(** [(x - y) / y], as the code computes it for the spread and the slope. *)
Lemma ratio_rules x y r b : average (dval x) -> average (dval y) -> ddiv FP (dsub FP x y) y = Ok r ->
  b = SPREAD_BOUNDARY \/ b = RANGE_SLOPE_BOUNDARY ->
  (dltb b r = true <-> dval b * dval y < dval x - dval y)%Q
  /\ (dltb r (dminus FP b) = true <-> dval x - dval y < - dval b * dval y)%Q
  /\ (dleb (dabs FP r) b = true <-> Qabs (dval x - dval y) <= dval b * dval y)%Q
  /\ (dltb dec0 r = true <-> dval y < dval x)%Q /\ (dltb r dec0 = true <-> dval x < dval y)%Q.
Proof.
  intros [Rx Px] [Ry Py] E Hb. destruct (boundary_rep b Hb) as [R1 R2].
  assert (rep 42 42 (dval x - dval y)) as Rd by apply (rep_minus _ _ _ _ _ _ Rx Ry).
  assert (dval (dsub FP x y) == dval x - dval y)%Q as Ed by by apply (dsub_val (i:=42) (f:=42)).
  apply ddiv_faithful in E; [|done]. rewrite Ed in E.
  assert (dval (dminus FP b) == - dval b)%Q as Em by by apply (dminus_val (i:=1) (f:=4)).
  pose proof (dabs_faithful FP _ _ ltac:(done) E) as Ea.
  assert (Qabs ((dval x - dval y) / dval y) == Qabs (dval x - dval y) / dval y)%Q as Eq.
  { unfold Qdiv. rewrite Qabs_Qmult, (Qabs_pos (/ dval y)); [done|]. apply Qlt_le_weak. by apply Qinv_lt_0_compat. }
  assert (rep 1 4 0) as R0 by by apply (rep_weaken 0 0 1 4 0 rep_0).
  rewrite !dltb_spec, dleb_spec, Em, dval_0.
  destruct (ratio_compare _ _ _ r _ Rd (conj Ry Py) (Qeq_refl _) E R1) as [H1 _].
  destruct (ratio_compare _ _ _ r _ Rd (conj Ry Py) (Qeq_refl _) E R2) as [_ H2].
  destruct (ratio_compare _ _ _ r _ Rd (conj Ry Py) (Qeq_refl _) E R0) as [H3 H4].
  destruct (ratio_compare _ _ _ (dabs FP r) _ (rep_abs _ _ _ Rd) (conj Ry Py) Eq Ea R1) as [H5 _].
  rewrite H1, H2, H3, H4. split_and!; [done|done| |split; intros; lra|split; intros; lra].
  split; intros H; apply Qnot_lt_le; intros Hlt; apply H5 in Hlt; lra.
Qed.

(** The code's rules on rounded ratios are the rules on the exact averages. *)
Lemma _classify_exact price fast slow previous spread slope :
  average (dval fast) -> average (dval slow) -> average (dval previous) ->
  ddiv FP (dsub FP fast slow) slow = Ok spread -> ddiv FP (dsub FP slow previous) previous = Ok slope ->
  let r := exact_regime (dval price) (dval fast) (dval slow) (dval previous) in
  _classify price fast slow spread slope = (r, reason_of r).
Proof.
  intros Hf Hs Hp E1 E2.
  destruct (ratio_rules _ _ _ _ Hf Hs E1 (or_introl eq_refl)) as (S1 & S2 & S3 & _).
  destruct (ratio_rules _ _ _ _ Hs Hp E2 (or_intror eq_refl)) as (_ & _ & L3 & L4 & L5).
  unfold _classify, exact_regime.
  assert (forall a b, dltb a b = Qltb (dval a) (dval b)) as Elt by (intros; apply bool_eq_iff; by rewrite dltb_spec, Qltb_spec).
  rewrite !(Elt price), !(Elt fast).
  assert (dltb SPREAD_BOUNDARY spread = Qltb ((2 # 1000) * dval slow) (dval fast - dval slow)) as ->
    by (apply bool_eq_iff; by rewrite S1, Qltb_spec).
  assert (dltb spread (dminus FP SPREAD_BOUNDARY) = Qltb (dval fast - dval slow) (- (2 # 1000) * dval slow)) as ->
    by (apply bool_eq_iff; by rewrite S2, Qltb_spec).
  assert (dltb dec0 slope = Qltb (dval previous) (dval slow)) as -> by (apply bool_eq_iff; by rewrite L4, Qltb_spec).
  assert (dltb slope dec0 = Qltb (dval slow) (dval previous)) as -> by (apply bool_eq_iff; by rewrite L5, Qltb_spec).
  assert (dleb (dabs FP spread) SPREAD_BOUNDARY = Qle_bool (Qabs (dval fast - dval slow)) ((2 # 1000) * dval slow)) as ->
    by (apply bool_eq_iff; by rewrite S3, Qle_bool_iff).
  assert (dleb (dabs FP slope) RANGE_SLOPE_BOUNDARY = Qle_bool (Qabs (dval slow - dval previous)) ((5 # 10000) * dval previous)) as ->
    by (apply bool_eq_iff; by rewrite L3, Qle_bool_iff).
  repeat case_match; done.
Qed.

#[export] Instance Qltb_proper : Proper (Qeq ==> Qeq ==> eq) Qltb.
Proof. intros a a' Ha b b' Hb. unfold Qltb. by rewrite Ha, Hb. Qed.

#[export] Instance exact_regime_proper : Proper (Qeq ==> Qeq ==> Qeq ==> Qeq ==> eq) exact_regime.
Proof. intros p p' Hp f f' Hf s s' Hs v v' Hv. unfold exact_regime. do 3 (rewrite ?Hp, ?Hf, ?Hs, ?Hv; case_match; [done|]). done. Qed.

(** ** What re-running the constructors can raise *)

Lemma history_loop_errors sym ivl d t prev l e :
  history_loop sym ivl d t prev l = Err e -> exn_cls e = BacktestContractError.
Proof. revert prev. induction l as [|c l IH]; intros prev; simpl; [done|]. repeat case_match; try naive_solver. Qed.

Lemma validate_history_errors l sym ivl d t e : interval_ms ivl = Some d ->
  _validate_history l sym ivl t = Err e -> exn_cls e = BacktestContractError.
Proof.
  intros Hi. unfold _validate_history. rewrite Hi. destruct (last l); [|naive_solver].
  destruct (history_loop _ _ _ _ _ _) as [|e'] eqn:E; simpl; [|intros [= <-]; by eapply history_loop_errors].
  case_match; naive_solver.
Qed.

Lemma replace_context_errors c e : replace_context c = Err e ->
  exn_cls e ∈ [TypeError; StrategyContractError; BacktestContractError].
Proof.
  assert (forall e', exn_cls e' = BacktestContractError -> exn_cls e' ∈ [TypeError; StrategyContractError; BacktestContractError])
    as Hb by (intros e' ->; in_list).
  unfold replace_context, identity_post_init, snapshot_post_init, context_post_init.
  case_match; simpl; [intros [= <-]; in_list|].
  case_match; simpl; [intros [= <-]; in_list|].
  destruct (_validate_history _ _ PRIMARY_INTERVAL _) eqn:E1; simpl; [|intros [= <-]; eapply Hb, validate_history_errors; [|exact E1]; reflexivity].
  destruct (_validate_history _ _ CONTEXT_INTERVAL _) eqn:E2; simpl; [|intros [= <-]; eapply Hb, validate_history_errors; [|exact E2]; reflexivity].
  destruct (_validate_history _ _ REGIME_INTERVAL _) eqn:E3; simpl; [|intros [= <-]; eapply Hb, validate_history_errors; [|exact E3]; reflexivity].
  case_match; [intros [= <-]; in_list|done].
Qed.

(** ** The classifier *)

Lemma removelast_Forall {A} (P : A -> Prop) l : Forall P l -> Forall P (removelast l).
Proof. induction 1 as [|x [|y l] Hx Hl IH]; [by apply Forall_nil|by apply Forall_nil|by apply Forall_cons]. Qed.
Lemma removelast_length {A} (l : list A) : length (removelast l) = (length l - 1)%nat.
Proof. induction l as [|x [|y l] IH]; [done|done|]. change (removelast (x :: y :: l)) with (x :: removelast (y :: l)). simpl in *. lia. Qed.

(** What the measured values are, in exact arithmetic. *)
Definition regime_spec (candles : list candle) (m : measure) : Prop :=
  exists cs price fast slow spread slope,
    Forall2 (fun c d => Decimal (close c) = Ok d) (lastn WARMUP candles) cs /\ last cs = Some price
    /\ m = Measure (exact_regime (dval price) (qmean (lastn FAST_PERIOD cs) FAST_PERIOD) (qmean (lastn SLOW_PERIOD cs) SLOW_PERIOD)
                     (qmean (removelast cs) SLOW_PERIOD))
             (reason_of (mr_regime m)) (Some fast) (Some slow) (Some spread) (Some slope)
    /\ (dval fast == qmean (lastn FAST_PERIOD cs) FAST_PERIOD)%Q
    /\ (dval slow == qmean (lastn SLOW_PERIOD cs) SLOW_PERIOD)%Q.

Lemma measure_spec c : context_valid c -> candles_valid (sc_snapshot c) ->
  WARMUP <= Z.of_nat (length (regime (sc_snapshot c))) ->
  exists m, _measure c = Ok m /\ regime_spec (regime (sc_snapshot c)) m.
Proof.
  intros Hc (_ & _ & Hv) Hn. unfold _measure. apply replace_context_valid in Hc. rewrite Hc. simpl.
  set (l := regime (sc_snapshot c)) in *. replace (Z.of_nat (length l) <? WARMUP) with false by lia.
  destruct (rmap_prices close (lastn WARMUP l) close_price (lastn_Forall _ _ _ Hv)) as (cs & Ec & Fc & Pc).
  unfold closes. rewrite Ec. simpl.
  assert (Z.of_nat (length cs) = WARMUP) as Hlen.
  { rewrite <- (Forall2_length _ _ _ Fc). apply length_lastn. unfold WARMUP in *. lia. }
  unfold WARMUP, FAST_PERIOD, SLOW_PERIOD in *.
  destruct (mean_exact (lastn 20 cs) 20 5) as (fast & Ef & Vf & Af); [by apply lastn_Forall|apply length_lastn; lia|done|done|done|].
  destruct (mean_exact (lastn 50 cs) 50 2) as (slow & Es & Vs & As); [by apply lastn_Forall|apply length_lastn; lia|done|done|done|].
  destruct (mean_exact (removelast cs) 50 2) as (prev & Ep & Vp & Ap);
    [by apply removelast_Forall|rewrite removelast_length; lia|done|done|done|].
  rewrite Ef, Es, Ep. simpl.
  destruct (ddiv_pos_total (dsub FP fast slow) slow (proj2 As)) as [spread E1]. rewrite E1. simpl.
  destruct (ddiv_pos_total (dsub FP slow prev) prev (proj2 Ap)) as [slope E2]. rewrite E2. simpl.
  destruct (last_some cs) as (price & El & _); [by destruct cs|]. rewrite El. simpl.
  eexists. split; [reflexivity|]. rewrite (_classify_exact price fast slow prev spread slope Af As Ap E1 E2). simpl.
  exists cs, price, fast, slow, spread, slope. rewrite Vf, Vs, Vp. done.
Qed.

What you have to do:
Every line above from the line with "exn_cls e ∈" to the line with "identity_post_init, snapshot_post_init, context_post_init.", both included, must be reproduced exactly, and no other line may appear.

Answer to this exercise:
  exn_cls e ∈ [TypeError; StrategyContractError; BacktestContractError].
Proof.
  assert (forall e', exn_cls e' = BacktestContractError -> exn_cls e' ∈ [TypeError; StrategyContractError; BacktestContractError])
    as Hb by (intros e' ->; in_list).
  unfold replace_context, identity_post_init, snapshot_post_init, context_post_init.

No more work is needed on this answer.